Aujourd’hui le paysan, seul sur son tracteur-usine, confectionne d’énormes rouleaux de fourrage que des bras-leviers entassent sur une remorque. Alors c’était une autre histoire. Le foin séché était rassemblé, formant des andins qu’il fallait charger à la fourche sur une charrette. Face à un voisin venu en renfort, je devais arracher le plus de foin possible pour ne pas paraître ridicule et, alors que mes bras vibraient sous l’effort, près de rompre comme du bois sec, l’envoyer haut sur la charrette, où Joséphine le rangeait soigneusement. Elle veillait à ce que le chargement soit bien équilibré, pour affronter les cahots du chemin sans verser. Parvenu au pied de la grange, une énorme griffe hissait la charge, qu’à mon tour je devais ranger à l’intérieur du bâtiment en un édifice stable. Avec méthode, je disposais en premier lieu les bords, en sorte qu’ils soient bien droits puis, après seulement, je garnissais le centre.

Quand vinrent les derniers chargements, les bras rompus j’entassais le foin autant que mes dernières forces me le permettaient. Alors, se servant de la griffe comme d’un ascenseur, Joséphine monta inspecter mon travail. Dans la conduite de la ferme, elle était intraitable. A son regard, je compris immédiatement que le jugement ne serait pas bon. Elle s’approcha vivement de moi pour m’en faire la remarque, quand tout s’écroula. Accrochés instinctivement l’un à l’autre, nous fumes emportés par l’avalanche. Totalement enfoui, le foin entrait dans ma gorge, m’étouffait, m’aveuglait, me collait à la peau en sueur, me labourait comme mille épines. Je me débattais pour regagner l’air libre, lorsque je sentis deux bras puissants m’entourer et me soulever comme un bouchon.

Loin de m’entrainer dans les abysses, une sirène m’avait sauvé des eaux.

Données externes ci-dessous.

(** [getSegment(file, tree, segIndex)]: the triple [[allDataUploaded,
    segWithProof, err]].  [encodeBase64] is the encoder of [ethers]. *)
Definition getSegment (c : Constants) (encodeBase64 : list Byte.byte -> string)
    (file : ZgFile.t) (tree : MerkleTree.t) (segIndex : Z)
  : bool * option SegWithProof.t * option JS.Thrown :=
  let numChunks := ZgFile.numChunks file in
  let startSegIndex := segIndex * DEFAULT_SEGMENT_MAX_CHUNKS c in
  if numChunks <=? startSegIndex then (true, None, None)
  else
    match ZgFile.iterateWithOffsetAndBatch file
            (segIndex * DEFAULT_SEGMENT_SIZE c) (DEFAULT_SEGMENT_SIZE c) with
    | ReadFail err => (false, None, err)
    | ReadOk segment =>
        let startIndex := segIndex * DEFAULT_SEGMENT_MAX_CHUNKS c in
        let '(segment, allDataUploaded) :=
          if reachesEnd c startIndex segment numChunks then
            let expectedLen := DEFAULT_CHUNK_SIZE c * (numChunks - startIndex) in
            (JS.slice0 segment expectedLen, true)
          else (segment, false) in
        (allDataUploaded,
         Some (SegWithProof.mk (MerkleTree.rootHash tree) (encodeBase64 segment)
                 segIndex (MerkleTree.proofAt tree segIndex) (ZgFile.size file)),
         None)
    end.

(** *** Uploading one task *)

(** [isAlreadyUploadedError(error)] *)
Definition isAlreadyUploadedError (error : JS.Thrown) : bool :=
  match error with
  | JS.VError e =>
      match JS.data e with
      | Some (JS.DString d) =>
          JS.includes "already uploaded and finalized" d
          || (JS.includes "Invalid params" (JS.message e)
              && String.eqb d "already uploaded and finalized")
      | _ => false
      end
  | JS.VOther _ => false
  end.

(** [isRetryableError(error)] *)
Definition isRetryableError (error : JS.Thrown) : bool :=
  match error with
  | JS.VError e =>
      JS.includes "too many data writing" (JS.message e)
      || JS.includes "returned null for upload segments" (JS.message e)
      || match JS.data e with
         | Some (JS.DObject (Some m)) => JS.includes "too many data writing" m
         | _ => false
         end
  | JS.VOther _ => false
  end.

(** [error instanceof Error ? error.message : String(error)] *)
Definition errorMessage (error : JS.Thrown) : string :=
  match error with
  | JS.VError e => JS.message e
  | JS.VOther s => s
  end.

(** What [uploadTask] returns: the node's acknowledgement (or [0]), or
    an error value. *)
Inductive TaskResult : Type :=
| Returned (res : Z)
| ReturnedError (t : JS.Thrown).

(** The result with the number of [uploadSegmentsByTxSeq] calls made and
    the back-off sleeps, in milliseconds. *)
Record TaskRun : Type := mkTaskRun {
  result : TaskResult;
  attempts : nat;
  sleeps : list Z
}.

Definition retriedAfter (waitTime : Z) (r : option TaskRun) : option TaskRun :=
  match r with
  | Some run => Some (mkTaskRun (result run) (S (attempts run)) (waitTime :: sleeps run))
  | None => None
  end.

(** The first loop of [uploadTask]: up to [taskSize] segments, [numShard]
    apart; [n] is the number of iterations left. *)
Fixpoint collectSegments (c : Constants) (encodeBase64 : list Byte.byte -> string)
    (file : ZgFile.t) (tree : MerkleTree.t) (numShard : Z) (n : nat) (segIndex : Z)
  : JS.Thrown + list SegWithProof.t :=
  match n with
  | O => inr []
  | S n' =>
      let '(allDataUploaded, segWithProof, err) :=
        getSegment c encodeBase64 file tree segIndex in
      match err with
      | Some e => inl e
      | None =>
          let pushed := match segWithProof with Some s => [s] | None => [] end in
          if allDataUploaded then inr pushed
          else
            match collectSegments c encodeBase64 file tree numShard n'
                    (segIndex + numShard) with
            | inl e => inl e
            | inr segments => inr (pushed ++ segments)
            end
      end
  end.

(** [retryOpts?.TooManyDataRetries ?? 3] *)
Definition maxRetriesOf (retryOpts : option RetryOpts.t) : Z :=
  match retryOpts with
  | Some o => match RetryOpts.TooManyDataRetries o with Some n => n | None => 3 end
  | None => 3
  end.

Oui, mais c’était pour aussitôt me plonger dans un autre abime, plus profond encore, celui-là, fait d’ivresse et d’extase. Dans les profondeurs obscures où nous étions tombés l’un sur l’autre, le monde n’était plus. Il n’y avait plus que deux corps ruisselants de chaleur et de désir, deux corps qui enfin se touchaient et se reconnaissaient. Ce jour-là ma sœur et moi avons fait l’amour sans commettre d’inceste, respiré les vapeurs sulfureuses d’une transgression qui n’en n’était pas une, dévoré notre propre chair qui pourtant n’était pas nôtre.

Illustration: une vache et son veau. Ivoire antique; origine indéterminée

(1) L’énergie hydroélectrique était pour nous grenoblois une révolution, la « houille blanche ». Le premier barrage construit en France, le Chambon, est allé d’avatar en avatar ; d’abord les arbres laissés en place lors de la mise en eau de la retenue se sont accumulés au pied du barrage, interdisant la manœuvre des vannes ; et récemment un pan de ma montagne a glissé dans le lac, entrainant la route de Grenoble. Par un processus similaire, à Marseille la Biochimie s’est développée sous l’impulsion de Pierre Desnuelle, à partir de l’importation des huiles destinées à la fabrication du savon. Elle n’est plus maintenant qu’une science « ringarde », supplée (mais non remplacée) par la biologie moléculaire, en attendant que celle-ci ne soit supplée à son tour, peut-être par la biologie quantique.